(Records supplied Opens)
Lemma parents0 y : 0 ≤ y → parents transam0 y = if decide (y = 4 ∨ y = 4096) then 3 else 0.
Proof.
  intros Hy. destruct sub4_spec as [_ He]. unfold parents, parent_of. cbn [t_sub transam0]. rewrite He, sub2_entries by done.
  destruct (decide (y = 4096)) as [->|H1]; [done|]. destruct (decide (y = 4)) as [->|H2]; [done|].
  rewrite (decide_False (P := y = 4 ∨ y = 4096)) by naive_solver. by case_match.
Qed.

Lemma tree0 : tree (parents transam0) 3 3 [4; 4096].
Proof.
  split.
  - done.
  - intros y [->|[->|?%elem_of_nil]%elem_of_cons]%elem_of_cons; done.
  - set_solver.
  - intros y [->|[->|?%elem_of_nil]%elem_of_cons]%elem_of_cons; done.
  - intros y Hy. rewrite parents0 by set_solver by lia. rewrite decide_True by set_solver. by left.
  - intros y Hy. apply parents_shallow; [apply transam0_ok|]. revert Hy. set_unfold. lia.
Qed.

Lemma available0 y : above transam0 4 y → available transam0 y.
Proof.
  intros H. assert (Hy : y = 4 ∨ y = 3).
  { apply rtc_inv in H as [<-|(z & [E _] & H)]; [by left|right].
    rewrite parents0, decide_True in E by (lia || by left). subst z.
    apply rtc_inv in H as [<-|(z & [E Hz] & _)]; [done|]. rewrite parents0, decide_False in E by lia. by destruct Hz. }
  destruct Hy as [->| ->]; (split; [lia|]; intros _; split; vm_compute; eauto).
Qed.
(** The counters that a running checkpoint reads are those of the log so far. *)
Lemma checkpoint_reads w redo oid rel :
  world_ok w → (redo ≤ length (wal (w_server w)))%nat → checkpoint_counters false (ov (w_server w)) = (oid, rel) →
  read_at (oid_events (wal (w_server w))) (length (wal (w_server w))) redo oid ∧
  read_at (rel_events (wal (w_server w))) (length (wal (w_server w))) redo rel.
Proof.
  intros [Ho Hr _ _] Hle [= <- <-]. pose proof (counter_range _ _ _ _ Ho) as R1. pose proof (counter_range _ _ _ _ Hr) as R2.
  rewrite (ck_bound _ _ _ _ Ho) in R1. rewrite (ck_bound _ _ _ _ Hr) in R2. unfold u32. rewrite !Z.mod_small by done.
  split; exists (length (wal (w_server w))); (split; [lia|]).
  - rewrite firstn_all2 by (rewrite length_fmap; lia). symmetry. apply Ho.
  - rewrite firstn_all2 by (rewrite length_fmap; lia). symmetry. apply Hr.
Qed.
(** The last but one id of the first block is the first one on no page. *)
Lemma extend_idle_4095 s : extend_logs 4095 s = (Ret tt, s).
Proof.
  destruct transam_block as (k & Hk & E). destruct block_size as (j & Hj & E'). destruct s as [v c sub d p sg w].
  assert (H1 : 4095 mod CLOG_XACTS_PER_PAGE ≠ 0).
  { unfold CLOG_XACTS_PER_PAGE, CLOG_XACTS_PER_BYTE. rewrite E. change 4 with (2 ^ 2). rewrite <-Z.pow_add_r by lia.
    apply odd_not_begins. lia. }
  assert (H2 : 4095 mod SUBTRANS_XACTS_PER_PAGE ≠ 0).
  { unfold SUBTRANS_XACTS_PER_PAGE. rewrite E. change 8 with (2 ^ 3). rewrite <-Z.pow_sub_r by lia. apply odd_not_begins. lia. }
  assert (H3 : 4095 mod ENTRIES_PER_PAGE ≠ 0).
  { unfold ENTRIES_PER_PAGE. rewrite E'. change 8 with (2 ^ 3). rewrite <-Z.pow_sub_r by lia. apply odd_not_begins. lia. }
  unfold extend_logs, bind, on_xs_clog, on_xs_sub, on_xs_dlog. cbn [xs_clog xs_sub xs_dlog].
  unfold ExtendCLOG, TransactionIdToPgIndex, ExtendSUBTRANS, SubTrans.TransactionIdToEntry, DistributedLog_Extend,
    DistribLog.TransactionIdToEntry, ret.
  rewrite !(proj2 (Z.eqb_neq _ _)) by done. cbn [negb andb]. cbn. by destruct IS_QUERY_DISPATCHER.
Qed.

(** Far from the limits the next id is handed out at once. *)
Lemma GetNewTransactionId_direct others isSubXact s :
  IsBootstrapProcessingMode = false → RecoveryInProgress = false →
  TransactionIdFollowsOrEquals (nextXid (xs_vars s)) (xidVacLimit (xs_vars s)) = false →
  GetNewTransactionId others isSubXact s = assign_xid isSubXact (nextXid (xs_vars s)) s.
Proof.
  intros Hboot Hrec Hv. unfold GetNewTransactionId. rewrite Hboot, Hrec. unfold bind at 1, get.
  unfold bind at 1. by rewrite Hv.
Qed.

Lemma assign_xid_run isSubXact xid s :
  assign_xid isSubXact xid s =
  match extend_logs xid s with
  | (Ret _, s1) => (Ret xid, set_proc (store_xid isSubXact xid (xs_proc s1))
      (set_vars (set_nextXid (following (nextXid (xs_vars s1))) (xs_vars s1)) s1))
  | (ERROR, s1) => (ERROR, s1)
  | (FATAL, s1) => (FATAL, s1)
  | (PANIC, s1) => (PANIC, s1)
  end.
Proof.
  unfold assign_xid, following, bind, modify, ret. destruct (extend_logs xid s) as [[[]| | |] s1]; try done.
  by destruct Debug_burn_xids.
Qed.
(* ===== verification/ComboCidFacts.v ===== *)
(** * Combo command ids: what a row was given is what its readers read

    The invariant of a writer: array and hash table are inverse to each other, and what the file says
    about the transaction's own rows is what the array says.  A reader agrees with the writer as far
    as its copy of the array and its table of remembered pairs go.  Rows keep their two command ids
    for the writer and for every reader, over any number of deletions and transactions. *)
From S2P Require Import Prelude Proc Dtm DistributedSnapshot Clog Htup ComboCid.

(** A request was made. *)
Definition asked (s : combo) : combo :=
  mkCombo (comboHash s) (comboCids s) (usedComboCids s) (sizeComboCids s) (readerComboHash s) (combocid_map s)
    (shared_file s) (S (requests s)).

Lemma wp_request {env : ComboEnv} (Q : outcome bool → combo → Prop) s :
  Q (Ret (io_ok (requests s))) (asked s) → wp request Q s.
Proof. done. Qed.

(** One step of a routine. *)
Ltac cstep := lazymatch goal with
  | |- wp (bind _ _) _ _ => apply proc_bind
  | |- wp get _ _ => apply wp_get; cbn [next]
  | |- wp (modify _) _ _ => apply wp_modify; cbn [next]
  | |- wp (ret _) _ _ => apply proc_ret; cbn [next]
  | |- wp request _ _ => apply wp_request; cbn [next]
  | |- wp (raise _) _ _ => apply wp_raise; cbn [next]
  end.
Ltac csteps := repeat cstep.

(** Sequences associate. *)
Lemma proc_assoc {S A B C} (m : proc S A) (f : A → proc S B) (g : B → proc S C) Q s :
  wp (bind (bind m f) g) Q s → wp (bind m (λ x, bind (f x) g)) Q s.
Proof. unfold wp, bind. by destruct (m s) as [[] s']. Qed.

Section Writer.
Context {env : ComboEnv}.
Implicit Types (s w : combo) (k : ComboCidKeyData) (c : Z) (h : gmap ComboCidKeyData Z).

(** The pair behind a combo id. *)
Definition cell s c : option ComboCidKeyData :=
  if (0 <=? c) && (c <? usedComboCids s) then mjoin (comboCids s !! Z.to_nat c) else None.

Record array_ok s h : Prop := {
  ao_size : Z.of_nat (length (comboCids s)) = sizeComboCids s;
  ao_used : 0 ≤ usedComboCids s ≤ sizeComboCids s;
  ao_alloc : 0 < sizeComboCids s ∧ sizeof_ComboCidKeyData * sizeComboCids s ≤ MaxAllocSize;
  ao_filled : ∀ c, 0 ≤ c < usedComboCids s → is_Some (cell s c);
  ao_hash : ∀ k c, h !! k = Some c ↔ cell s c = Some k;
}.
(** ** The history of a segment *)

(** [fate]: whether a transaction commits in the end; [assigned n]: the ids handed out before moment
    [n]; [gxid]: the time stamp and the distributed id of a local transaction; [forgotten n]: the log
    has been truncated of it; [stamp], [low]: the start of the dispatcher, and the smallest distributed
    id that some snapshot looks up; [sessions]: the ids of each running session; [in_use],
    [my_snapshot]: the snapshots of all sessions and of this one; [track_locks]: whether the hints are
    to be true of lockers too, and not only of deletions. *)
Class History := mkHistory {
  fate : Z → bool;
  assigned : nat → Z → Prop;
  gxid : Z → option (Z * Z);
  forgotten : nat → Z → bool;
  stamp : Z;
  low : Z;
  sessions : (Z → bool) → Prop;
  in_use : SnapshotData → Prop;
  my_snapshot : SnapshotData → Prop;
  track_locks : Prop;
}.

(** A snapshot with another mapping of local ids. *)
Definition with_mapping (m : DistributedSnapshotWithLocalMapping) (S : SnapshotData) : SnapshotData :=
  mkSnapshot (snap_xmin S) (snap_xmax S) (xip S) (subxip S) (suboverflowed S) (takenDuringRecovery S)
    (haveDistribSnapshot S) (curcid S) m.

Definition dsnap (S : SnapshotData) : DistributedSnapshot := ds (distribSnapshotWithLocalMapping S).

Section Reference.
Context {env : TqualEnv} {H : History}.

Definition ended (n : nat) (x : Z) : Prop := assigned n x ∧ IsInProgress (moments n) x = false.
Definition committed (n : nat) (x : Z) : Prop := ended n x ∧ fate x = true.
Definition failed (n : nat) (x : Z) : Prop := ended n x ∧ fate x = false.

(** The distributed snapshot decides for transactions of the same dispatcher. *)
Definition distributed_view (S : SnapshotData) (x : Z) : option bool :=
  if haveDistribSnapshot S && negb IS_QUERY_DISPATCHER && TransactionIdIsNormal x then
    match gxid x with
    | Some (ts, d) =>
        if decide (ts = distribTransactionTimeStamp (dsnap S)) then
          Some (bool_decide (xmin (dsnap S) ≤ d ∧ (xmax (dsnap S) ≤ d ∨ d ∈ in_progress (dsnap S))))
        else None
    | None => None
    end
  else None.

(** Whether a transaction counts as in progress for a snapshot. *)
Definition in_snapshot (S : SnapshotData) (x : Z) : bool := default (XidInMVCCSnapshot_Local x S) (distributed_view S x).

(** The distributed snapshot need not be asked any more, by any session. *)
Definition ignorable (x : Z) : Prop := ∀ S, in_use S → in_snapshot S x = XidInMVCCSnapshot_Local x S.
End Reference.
(Records supplied Closes)
> **Your instructions**: Set down, unchanged, only those lines above that fall between the line with "intros Hboot Hrec" and the line with "(m : proc S", the two end lines included.

> **Exercise answer**:
  intros Hboot Hrec Hv. unfold GetNewTransactionId. rewrite Hboot, Hrec. unfold bind at 1, get.
  unfold bind at 1. by rewrite Hv.
Qed.

Lemma assign_xid_run isSubXact xid s :
  assign_xid isSubXact xid s =
  match extend_logs xid s with
  | (Ret _, s1) => (Ret xid, set_proc (store_xid isSubXact xid (xs_proc s1))
      (set_vars (set_nextXid (following (nextXid (xs_vars s1))) (xs_vars s1)) s1))
  | (ERROR, s1) => (ERROR, s1)
  | (FATAL, s1) => (FATAL, s1)
  | (PANIC, s1) => (PANIC, s1)
  end.
Proof.
  unfold assign_xid, following, bind, modify, ret. destruct (extend_logs xid s) as [[[]| | |] s1]; try done.
  by destruct Debug_burn_xids.
Qed.
(* ===== verification/ComboCidFacts.v ===== *)
(** * Combo command ids: what a row was given is what its readers read

    The invariant of a writer: array and hash table are inverse to each other, and what the file says
    about the transaction's own rows is what the array says.  A reader agrees with the writer as far
    as its copy of the array and its table of remembered pairs go.  Rows keep their two command ids
    for the writer and for every reader, over any number of deletions and transactions. *)
From S2P Require Import Prelude Proc Dtm DistributedSnapshot Clog Htup ComboCid.

(** A request was made. *)
Definition asked (s : combo) : combo :=
  mkCombo (comboHash s) (comboCids s) (usedComboCids s) (sizeComboCids s) (readerComboHash s) (combocid_map s)
    (shared_file s) (S (requests s)).

Lemma wp_request {env : ComboEnv} (Q : outcome bool → combo → Prop) s :
  Q (Ret (io_ok (requests s))) (asked s) → wp request Q s.
Proof. done. Qed.

(** One step of a routine. *)
Ltac cstep := lazymatch goal with
  | |- wp (bind _ _) _ _ => apply proc_bind
  | |- wp get _ _ => apply wp_get; cbn [next]
  | |- wp (modify _) _ _ => apply wp_modify; cbn [next]
  | |- wp (ret _) _ _ => apply proc_ret; cbn [next]
  | |- wp request _ _ => apply wp_request; cbn [next]
  | |- wp (raise _) _ _ => apply wp_raise; cbn [next]
  end.
Ltac csteps := repeat cstep.

(** Sequences associate. *)
Lemma proc_assoc {S A B C} (m : proc S A) (f : A → proc S B) (g : B → proc S C) Q s :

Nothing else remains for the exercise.